■ Task description:
Retype exactly the lines below, beginning with the first and ending with the line where "Definition fill (bs" appears.

■ Stored items from a collection:
(* ===== verification/DiskManager.v ===== *)
(** * Disk managers ([storage/disk/{disk_manager.h,single_file_disk_manager.*}])

    [DiskManager] is the abstract backend of the buffer pool.  Each call takes the outcome the operating
    system gives it ([io]): success, a failing [stat], or a stream error.  [SingleFileDiskManager] keeps
    page [N] at byte [N * PAGE_SIZE] of one file, modelled with its bytes, and meets the contract
    [DiskLaws] for every page id. *)

From S2P Require Import Prelude TablePage.

(** ** Pages *)

(** A buffer of exactly [PAGE_SIZE] bytes. *)
Record Page := mkPage {
  page_data : list byte;
  page_full : bool_decide (Z.of_nat (length page_data) = PAGE_SIZE) = true
}.
Lemma page_eq (p q : Page) : page_data p = page_data q → p = q.
Proof.
  destruct p as [d Hd], q as [d' Hd']. simpl. intros ->. f_equal. apply proof_irrel.
Qed.
#[global] Instance page_eq_dec : EqDecision Page.
Proof.
  intros p q. destruct (decide (page_data p = page_data q)) as [H|H]; [left; by apply page_eq|right; by intros ->].
Defined.
Lemma page_length p : Z.of_nat (length (page_data p)) = PAGE_SIZE.
Proof. pose proof (page_full p) as H. by apply bool_decide_eq_true in H. Qed.

(** The first [PAGE_SIZE] bytes, zero-filled. *)
Definition fill (bs : list byte) : list byte :=
  take (Z.to_nat PAGE_SIZE) bs ++ replicate (Z.to_nat PAGE_SIZE - length bs) Byte.x00.
Lemma fill_length bs : bool_decide (Z.of_nat (length (fill bs)) = PAGE_SIZE) = true.
Proof.
  apply bool_decide_eq_true. unfold fill. rewrite length_app, length_take, length_replicate. unfold PAGE_SIZE. lia.
Qed.
Definition page_of (bs : list byte) : Page := mkPage (fill bs) (fill_length bs).
Definition zero_page : Page := page_of [].

Lemma fill_full bs : Z.of_nat (length bs) = PAGE_SIZE → fill bs = bs.
Proof.
  intros H. unfold fill. rewrite take_ge by lia. replace (Z.to_nat PAGE_SIZE - length bs)%nat with 0%nat by lia.
  apply app_nil_r.
Qed.
Lemma page_of_data p : page_of (page_data p) = p.
Proof. apply page_eq, fill_full, page_length. Qed.

(** ** The interface *)

Inductive io := IoOk | IoNoStat | IoBad.
#[global] Instance io_eq_dec : EqDecision io.
Proof. solve_decision. Defined.

Class DiskManager (D P : Type) := {
  dm_WritePage : io → Z → P → D → bool * D;
  dm_ReadPage : io → Z → P → D → bool * P;      (** the buffer before, the flag and the buffer after *)
  dm_DeletePage : io → Z → D → D;
  dm_page : D → Z → P;
  dm_zero : P;
  dm_inv : D → Prop
}.

(** What the pool relies on, as [disk_manager.h] documents it. *)
Class DiskLaws (D P : Type) `{!DiskManager D P} : Prop := {
  dm_read_ok d pid buf : dm_inv d → 0 ≤ pid → dm_ReadPage IoOk pid buf d = (true, dm_page d pid);
  dm_write_ok d pid p : dm_inv d → 0 ≤ pid →
    ∃ d', dm_WritePage IoOk pid p d = (true, d') ∧ dm_inv d' ∧
      ∀ q, 0 ≤ q → dm_page d' q = if decide (q = pid) then p else dm_page d q;
  dm_write_bad d pid p : dm_inv d → 0 ≤ pid →
    ∃ d', dm_WritePage IoBad pid p d = (false, d') ∧ dm_inv d' ∧ ∀ q, 0 ≤ q → dm_page d' q = dm_page d q;
  dm_delete_ok d pid : dm_inv d → 0 ≤ pid →
    dm_inv (dm_DeletePage IoOk pid d) ∧
    ∀ q, 0 ≤ q → dm_page (dm_DeletePage IoOk pid d) q = if decide (q = pid) then dm_zero else dm_page d q
}.

(** ** One file *)

Definition DEFAULT_DB_IO_SIZE : Z := 16.

Record SingleFileDiskManager := mkDisk {
  db_file : list byte;
  page_capacity_ : Z;
  num_writes_ : Z;
  num_deletes_ : Z
}.
Definition set_file (f : list byte) (d : SingleFileDiskManager) : SingleFileDiskManager :=
  mkDisk f (page_capacity_ d) (num_writes_ d) (num_deletes_ d).

(** [std::filesystem::resize_file] to a larger or smaller size: cut, or extended with zeroes. *)
Definition resize_file (f : list byte) (n : Z) : list byte :=
  take (Z.to_nat n) f ++ replicate (Z.to_nat n - length f) Byte.x00.
(** [GetFileSize]: -1 when the file cannot be stat'd. *)
Definition GetFileSize (o : io) (f : list byte) : Z :=
  match o with IoNoStat => -1 | _ => Z.of_nat (length f) end.

(** The constructor, over the bytes an existing file has ([[]] for a new one). *)
Definition new_SingleFileDiskManager (o : io) (f : list byte) : SingleFileDiskManager :=
  let file_size := GetFileSize o f in
  let existing_pages := if bool_decide (file_size > 0) then file_size / PAGE_SIZE else 0 in
  let cap := Z.max DEFAULT_DB_IO_SIZE existing_pages in
  let f := if bool_decide (file_size < 0 ∨ file_size < cap * PAGE_SIZE) then resize_file f (cap * PAGE_SIZE) else f in
  mkDisk f cap 0 0.

(** [while (page_capacity_ < needed) page_capacity_ *= 2;] *)
Fixpoint grow_capacity (fuel : nat) (cap needed : Z) : Z :=
  if bool_decide (cap < needed) then
    match fuel with O => cap | S f => grow_capacity f (cap * 2) needed end
  else cap.
(** The capacity is positive, so it passes [needed] after at most [needed] doublings. *)
Definition EnsureCapacity (page_id : Z) (d : SingleFileDiskManager) : SingleFileDiskManager :=
  let needed := page_id + 1 in
  if bool_decide (needed ≤ page_capacity_ d) then d else
  let cap := grow_capacity (Z.to_nat needed) (page_capacity_ d) needed in
  mkDisk (resize_file (db_file d) (cap * PAGE_SIZE)) cap (num_writes_ d) (num_deletes_ d).

(** [seekp(offset); write(data, PAGE_SIZE); flush()]. *)
Definition write_at (offset : Z) (data : list byte) (f : list byte) : list byte :=
  match mem_write f offset data PAGE_SIZE with Ok f => f | Err _ => f end.

Definition sf_WritePage (o : io) (page_id : Z) (p : Page) (d : SingleFileDiskManager) : bool * SingleFileDiskManager :=
  if bool_decide (page_id < 0) then (false, d) else
  let d := EnsureCapacity page_id d in
  let offset := page_id * PAGE_SIZE in
  match o with
  | IoBad => (false, d)
  | _ => (true, mkDisk (write_at offset (page_data p) (db_file d)) (page_capacity_ d) (num_writes_ d + 1) (num_deletes_ d))
  end.

(** The buffer is untouched when [stat] fails; a short read is zero-filled. *)
Definition sf_ReadPage (o : io) (page_id : Z) (buf : Page) (d : SingleFileDiskManager) : bool * Page :=
  if bool_decide (page_id < 0) then (false, zero_page) else
  let offset := page_id * PAGE_SIZE in
  let file_size := GetFileSize o (db_file d) in
  if bool_decide (file_size < 0) then (false, buf) else
  if bool_decide (offset + PAGE_SIZE > file_size) then (true, zero_page) else
  match o with
  | IoBad => (false, buf)
  | _ => (true, page_of (mem_read (db_file d) offset PAGE_SIZE))
  end.

Definition sf_DeletePage (o : io) (page_id : Z) (d : SingleFileDiskManager) : SingleFileDiskManager :=
  let d := mkDisk (db_file d) (page_capacity_ d) (num_writes_ d) (num_deletes_ d + 1) in
  if bool_decide (page_id < 0) then d else
  let offset := page_id * PAGE_SIZE in
  let file_size := GetFileSize o (db_file d) in
  if bool_decide (file_size < 0 ∨ offset + PAGE_SIZE > file_size) then d else
  match o with
  | IoBad => d
  | _ => set_file (write_at offset (page_data zero_page) (db_file d)) d
  end.

(** What page [pid] of the file holds. *)
Definition sf_page (d : SingleFileDiskManager) (pid : Z) : Page :=
  if bool_decide (pid * PAGE_SIZE + PAGE_SIZE > Z.of_nat (length (db_file d))) then zero_page
  else page_of (mem_read (db_file d) (pid * PAGE_SIZE) PAGE_SIZE).
(** The file is exactly as long as its capacity says. *)
Definition sf_inv (d : SingleFileDiskManager) : Prop :=
  0 < page_capacity_ d ∧ Z.of_nat (length (db_file d)) = page_capacity_ d * PAGE_SIZE.

#[global] Instance single_file : DiskManager SingleFileDiskManager Page := {
  dm_WritePage := sf_WritePage;
  dm_ReadPage := sf_ReadPage;
  dm_DeletePage := sf_DeletePage;
  dm_page := sf_page;
  dm_zero := zero_page;
  dm_inv := sf_inv
}.

(** ** The file meets the contract *)

Lemma grow_capacity_ok fuel cap needed :
  0 < cap → needed - cap ≤ Z.of_nat fuel → needed ≤ grow_capacity fuel cap needed ∧ cap ≤ grow_capacity fuel cap needed.
Proof.
  revert cap. induction fuel as [|f IH]; intros cap Hc Hf; simpl; case_bool_decide; try lia.
  destruct (IH (cap * 2)); lia.
Qed.
Lemma resize_file_length f n : 0 ≤ n → Z.of_nat (length (resize_file f n)) = n.
Proof. intros Hn. unfold resize_file. rewrite length_app, length_take, length_replicate. lia. Qed.
Lemma EnsureCapacity_ok pid d :
  sf_inv d → 0 ≤ pid →
  sf_inv (EnsureCapacity pid d) ∧ pid < page_capacity_ (EnsureCapacity pid d) ∧
  (∃ n, db_file (EnsureCapacity pid d) = db_file d ++ replicate n Byte.x00).
Proof.
  intros [Hc Hlen] Hp. unfold EnsureCapacity. case_bool_decide as Hn.
  { split_and!; [done|lia|]. exists 0%nat. by rewrite app_nil_r. }
  destruct (grow_capacity_ok (Z.to_nat (pid + 1)) (page_capacity_ d) (pid + 1)) as [H1 H2]; [done|lia|].
  set (cap := grow_capacity _ _ _) in *. unfold PAGE_SIZE in *. split_and!.
  - split; simpl; [lia|]. unfold PAGE_SIZE. rewrite resize_file_length; lia.
  - simpl. lia.
  - simpl. unfold resize_file. rewrite take_ge by lia. eauto.
Qed.

(** Bytes added at the end read as the zeroes they were before. *)
Lemma mem_read_zeros (f : list byte) n off len :
  Z.of_nat (length f) ≤ off → 0 ≤ len → off + len ≤ Z.of_nat (length f + n) →
  mem_read (f ++ replicate n Byte.x00) off len = replicate (Z.to_nat len) Byte.x00.
Proof.
  intros H1 H2 H3. unfold mem_read. rewrite drop_app_ge, drop_replicate, take_replicate by lia. f_equal. lia.
Qed.
Lemma fill_zeros : fill (replicate (Z.to_nat PAGE_SIZE) Byte.x00) = fill [].
Proof.
  rewrite fill_full by (rewrite length_replicate, Z2Nat.id; [done|unfold PAGE_SIZE; lia]).
  unfold fill. by rewrite take_nil, app_nil_l, length_nil, Nat.sub_0_r.
Qed.
Lemma page_multiple q c : q * PAGE_SIZE + PAGE_SIZE > c * PAGE_SIZE → c * PAGE_SIZE ≤ q * PAGE_SIZE.
Proof. unfold PAGE_SIZE. lia. Qed.
Lemma sf_page_extend d d' n q :
  sf_inv d → sf_inv d' → 0 ≤ q → db_file d' = db_file d ++ replicate n Byte.x00 → sf_page d' q = sf_page d q.
Proof.
  intros [_ Hl] [_ Hl'] Hq E. unfold sf_page. rewrite E in *. rewrite length_app, length_replicate in *.
  assert (0 < PAGE_SIZE) by (unfold PAGE_SIZE; lia). assert (0 ≤ q * PAGE_SIZE) by (by apply Z.mul_nonneg_nonneg; lia).
  case_bool_decide as H1; case_bool_decide as H2; [reflexivity|lia| |].
  - apply page_eq, (eq_trans (y := fill (replicate (Z.to_nat PAGE_SIZE) Byte.x00))); [|apply fill_zeros].
    rewrite Hl in H2. apply page_multiple in H2. unfold page_of. cbn [page_data]. rewrite mem_read_zeros by lia. done.
  - apply (f_equal page_of), mem_read_ext. intros i Hi. rewrite lookup_app_l by lia. done.
Qed.

(** Writing one page. *)
Lemma write_at_ok d pid p q :
  sf_inv d → 0 ≤ pid < page_capacity_ d → 0 ≤ q →
  let d' := set_file (write_at (pid * PAGE_SIZE) (page_data p) (db_file d)) d in
  sf_inv d' ∧ sf_page d' q = if decide (q = pid) then p else sf_page d q.
Proof.
  intros [Hc Hlen] Hp Hq. pose proof (page_length p) as Hpl.
  destruct (mem_write (db_file d) (pid * PAGE_SIZE) (page_data p) PAGE_SIZE) as [f|] eqn:E.
  2:{ rewrite mem_write_ok in E; try discriminate; unfold PAGE_SIZE in *; lia. }
  unfold write_at. rewrite E. pose proof (mem_write_length _ _ _ _ _ E) as Hl. simpl. split.
  { split; simpl; [done|]. by rewrite Hl. }
  unfold sf_page. simpl. rewrite Hl. case_decide as Hqp.
  - subst q. rewrite bool_decide_false by (unfold PAGE_SIZE in *; lia). rewrite (mem_read_write_same _ _ _ _ _ E).
    rewrite take_ge by lia. apply page_of_data.
  - case_bool_decide; [done|]. apply (f_equal page_of). eapply mem_read_write_other; [exact E|unfold PAGE_SIZE; lia|unfold PAGE_SIZE; lia].
Qed.

#[global] Instance single_file_laws : DiskLaws SingleFileDiskManager Page.
Proof.
  split; simpl.
  - intros d pid buf [_ Hl] Hp. unfold sf_ReadPage, sf_page. simpl.
    rewrite bool_decide_false by lia. rewrite bool_decide_false by lia. by case_bool_decide.
  - intros d pid p Hi Hp. destruct (EnsureCapacity_ok pid d Hi Hp) as (Hi' & Hcap & n & En).
    unfold sf_WritePage. rewrite bool_decide_false by lia. eexists. split; [done|]. split.
    + apply (write_at_ok _ pid p pid Hi'); lia.
    + intros q Hq. destruct (write_at_ok (EnsureCapacity pid d) pid p q Hi') as [_ E]; [lia|done|].
      etransitivity; [exact E|]. case_decide; [done|]. by eapply sf_page_extend.
  - intros d pid p Hi Hp. destruct (EnsureCapacity_ok pid d Hi Hp) as (Hi' & Hcap & n & En).
    unfold sf_WritePage. rewrite bool_decide_false by lia. eexists. split; [done|]. split; [done|].
    intros q Hq. by eapply sf_page_extend.
  - intros d pid Hi Hp. unfold sf_DeletePage. simpl. rewrite bool_decide_false by lia.
    pose proof Hi as [Hc Hl]. case_bool_decide as Hb.
    + split; [done|]. intros q Hq. case_decide; [subst q|done]. unfold sf_page. simpl.
      rewrite bool_decide_true by lia. done.
    + set (d1 := mkDisk (db_file d) (page_capacity_ d) (num_writes_ d) (num_deletes_ d + 1)).
      assert (sf_inv d1) as Hi1 by done.
      assert (pid < page_capacity_ d1) as Hcap by (simpl; unfold PAGE_SIZE in *; lia).
      split; [apply (write_at_ok d1 pid zero_page pid); [done|lia|done]|]. intros q Hq.
      apply (write_at_ok d1 pid zero_page q); [done|lia|done].
Qed.

(** Opening a file whose length is a whole number of pages keeps every page. *)
Lemma new_disk_ok f n :
  Z.of_nat (length f) = n * PAGE_SIZE →
  sf_inv (new_SingleFileDiskManager IoOk f) ∧
  ∀ q, 0 ≤ q < n → sf_page (new_SingleFileDiskManager IoOk f) q = page_of (mem_read f (q * PAGE_SIZE) PAGE_SIZE).
Proof.
  intros Hf. unfold new_SingleFileDiskManager, GetFileSize, DEFAULT_DB_IO_SIZE. rewrite Hf.
  set (ex := if bool_decide (n * PAGE_SIZE > 0) then n * PAGE_SIZE / PAGE_SIZE else 0).
  assert (0 ≤ n) as Hn by (unfold PAGE_SIZE in *; lia).
  assert (ex = n) as ->.
  { unfold ex. case_bool_decide; [apply Z.div_mul; unfold PAGE_SIZE; lia|unfold PAGE_SIZE in *; lia]. }
  case_bool_decide as Hsmall.
  - split.
    + split; simpl; [lia|]. apply resize_file_length. unfold PAGE_SIZE. lia.
    + intros q Hq. unfold sf_page. simpl. rewrite resize_file_length by (unfold PAGE_SIZE; lia).
      rewrite bool_decide_false by (unfold PAGE_SIZE in *; lia). apply (f_equal page_of), mem_read_ext. intros i Hi.
      unfold resize_file, PAGE_SIZE in *. rewrite take_ge by lia. by rewrite lookup_app_l by lia.
  - assert (n = Z.max 16 n) as E by (unfold PAGE_SIZE in *; lia). split.
    + split; simpl; [lia|]. by rewrite <-E.
    + intros q Hq. unfold sf_page. simpl. rewrite bool_decide_false by (unfold PAGE_SIZE in *; lia). done.
Qed.

(** Opening the file again finds the same pages. *)
Lemma reopen_ok d :
  sf_inv d → let d' := new_SingleFileDiskManager IoOk (db_file d) in
  sf_inv d' ∧ ∀ q, 0 ≤ q → sf_page d' q = sf_page d q.
Proof.
  intros Hi. pose proof Hi as [Hc Hl]. destruct (new_disk_ok _ _ Hl) as [Hi' _]. split; [done|].
  intros q Hq. assert (∃ n, db_file (new_SingleFileDiskManager IoOk (db_file d)) = db_file d ++ replicate n Byte.x00) as [n En].
  { unfold new_SingleFileDiskManager. cbn [GetFileSize db_file]. case_bool_decide as Hs.
    - unfold resize_file. rewrite take_ge; [eauto|]. unfold PAGE_SIZE in *. lia.
    - exists 0%nat. by rewrite app_nil_r. }
  by apply (sf_page_extend d _ n).
Qed.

■ Solution below:
(* ===== verification/DiskManager.v ===== *)
(** * Disk managers ([storage/disk/{disk_manager.h,single_file_disk_manager.*}])

    [DiskManager] is the abstract backend of the buffer pool.  Each call takes the outcome the operating
    system gives it ([io]): success, a failing [stat], or a stream error.  [SingleFileDiskManager] keeps
    page [N] at byte [N * PAGE_SIZE] of one file, modelled with its bytes, and meets the contract
    [DiskLaws] for every page id. *)

From S2P Require Import Prelude TablePage.

(** ** Pages *)

(** A buffer of exactly [PAGE_SIZE] bytes. *)
Record Page := mkPage {
  page_data : list byte;
  page_full : bool_decide (Z.of_nat (length page_data) = PAGE_SIZE) = true
}.
Lemma page_eq (p q : Page) : page_data p = page_data q → p = q.
Proof.
  destruct p as [d Hd], q as [d' Hd']. simpl. intros ->. f_equal. apply proof_irrel.
Qed.
#[global] Instance page_eq_dec : EqDecision Page.
Proof.
  intros p q. destruct (decide (page_data p = page_data q)) as [H|H]; [left; by apply page_eq|right; by intros ->].
Defined.
Lemma page_length p : Z.of_nat (length (page_data p)) = PAGE_SIZE.
Proof. pose proof (page_full p) as H. by apply bool_decide_eq_true in H. Qed.

(** The first [PAGE_SIZE] bytes, zero-filled. *)
Definition fill (bs : list byte) : list byte :=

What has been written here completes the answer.